As the industry moves to public and private clouds, the old database paradigm of RDBMS systems that emerged during the client-server days is no longer valid. What enterprises now need is a cloud-native database, one that offers all the essential characteristics of the cloud – elasticity, multi-tenant, horizontal scalability, high-performance, geographical redundancy, measured service, and so on.

Salesforce.com’s Database.com is the first step in that direction. CIOs are demanding an enterprise-class, robust database platform for transactional data processing based on well-known successful data-management architectures, tools, skills, and historical data, while reducing the traditional overhead associated with database tuning, maintenance, updates and replication.

For all non-transactional systems and large data processing, the “No SQL” companies will continue to make great in-roads in 2011.

The cloud is a great platform for data-as-a-service as well as storage for which we will see exploding demand.

4. Cloud Computing Will Go Global

For the past several years, the United States has been on the forefront of cloud innovation and adoption. Now, Europe and Asia are fast catching up. Emerging markets, in particular, have a huge opportunity to leap-frog directly to state-of-the-art technologies driven by cloud solutions.

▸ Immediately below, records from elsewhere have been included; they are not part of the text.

(* ===== verification/BlsInterface.v ===== *)
(** * What the rest of the program relies on of threshold signatures

    The signature collector and the database use [bls] and [common/bls_lagrange] through
    five operations.  [BlsLib] lists them; [ThresholdScheme] is what the
    collector needs: partial signatures that verify under validated share keys combine to
    a signature that verifies under the validator key, and combining never panics.  The arithmetic behind it is in
    [ThresholdBls.v], which proves the promise for the crate's own
    [combine_signatures] and [validate_share_public_keys]; the clients
    are proved against this interface alone. *)

From Stdlib Require Import List NArith.
Import ListNotations.

(** A call that returns a [Result] and may panic. *)
Inductive CombineResult (E S : Type) : Type :=
  | Combined (signature : S)
  | CombineError (error : E)
  | CombinePanic.
Arguments Combined {E S} signature.
Arguments CombineError {E S} error.
Arguments CombinePanic {E S}.

(** The ids are [u64]s. *)
Definition u64_limit : N := 2 ^ 64.

Class BlsLib (Signature PublicKey KeyBytes Root Error : Type) := {
  (** [PublicKeyBytes::decompress] *)
  decompress : KeyBytes -> option PublicKey;
  (** [Signature::verify] *)
  sig_verify : Signature -> PublicKey -> Root -> bool;
  (** The partial signatures with the ids of their signers, to [KeyId::try_from] and
      [bls_lagrange::combine_signatures]. *)
  combine_shares : list (N * Signature) -> CombineResult Error Signature;
  (** [bls_lagrange::validate_share_public_keys(..).is_ok()] *)
  shares_validated : KeyBytes -> list (N * KeyBytes) -> nat -> bool;
}.

Section scheme.
Context {Signature PublicKey KeyBytes Root Error : Type}.
Context {Lib : BlsLib Signature PublicKey KeyBytes Root Error}.

(** The signature verifies under the key that the shares list for the operator. *)
Definition verified_share (shares : list (N * KeyBytes)) (root : Root)
    (share : N * Signature) : Prop :=
  exists b pk, In (fst share, b) shares /\ decompress b = Some pk /\
    sig_verify (snd share) pk root = true.

Class ThresholdScheme : Prop := {
  verified_shares_combine vk pk shares threshold root (sel : list (N * Signature)) :
    Forall (fun s => 0 < fst s /\ fst s < u64_limit)%N shares -> NoDup (map fst shares) ->
    shares_validated vk shares threshold = true -> decompress vk = Some pk ->
    NoDup (map fst sel) -> threshold <= length sel ->
    Forall (verified_share shares root) sel ->
    exists s, combine_shares sel = Combined s /\ sig_verify s pk root = true;
  combine_no_panic (sel : list (N * Signature)) :
    Forall (fun s => fst s < u64_limit)%N sel -> combine_shares sel <> CombinePanic;
}.
End scheme.
Arguments ThresholdScheme {_ _ _ _ _} Lib.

Cloud technologies are now far reaching and are opening up previously inaccessible market. Cloud computing levels the playing field for new companies from emerging markets to adopt new business models so they can compete and win against leaders in the global markets.

And competition on the vendor side will increase as well. Interestingly, telecommunications companies in Europe and Asia are building highly-competitive clouds targeted to their local markets. Many of these offerings – such as Tata Communications InstaCloud and Korean Telecom’s offering – are as innovative and cost-competitive as solutions from Amazon and Google. In Europe, British Telecom and Orange are making significant inroads in their cloud computing services as well.

Clearly, the prospect for U.S. telcos to develop competitive cloud offerings is significant – in fact, AT&T and Verizon have offerings in the works – but there is also a global opportunity for U.S.-based cloud providers to go after the Asian and European markets in order to help them build out their clouds.

5. Mobile Devices and Applications will Accelerate Cloud Services

People often overlook the explosion of mobile device and applications when talking about cloud computing.

There will be 1.1 billion smart phones by 2013. This year at the Consumer Electronics Show (CES), it rained tablets.

And 2011 will be the “Year of 4G” – more bandwidth, more mobile applications. All these mobile devices will eclipse PCs and will become the predominant mode of connecting to the Internet in the next few years.

The proliferation of smart mobile devices of all types fuels massive demands for data needed to power social networking, sensors, and video and digital entertainment. This demand is powering an exponential need for compute, storage, and bandwidth – which, in turn, is leading to an explosion of new applications and platforms.

A Morgan Stanley study from September 2010 found 41 percent of mobile peak hour traffic is due to “real-time entertainment,” most of which is video. This statistic is not surprising considering that YouTube is adding approximately 35 hours of video every minute.

To service this demand on the back end, the industry is rapidly moving from individual craftsmanship and proprietary IT “assembly lines” towards a public utility model with massive scale, highly automated, self-service consumption. Mobile developers need cloud computing to increase the end-user experience by lowering latency to the devices, increasing throughput, and reducing costs.

Agility and innovation will be key drivers for companies leverage in order to stay ahead in these times of economic uncertainty and global change.

With the convergence of smart mobile devices of all shapes and forms, anywhere, anytime access via high-bandwidth connectivity, and massive-scale cloud-powered datacenters and applications, CIOs have an impressive array of technologies to drive business at their disposal today. Cloud vendors will work hard in 2011 to deliver on the promise of the cloud and stake their competitive claims in the cloud era to come.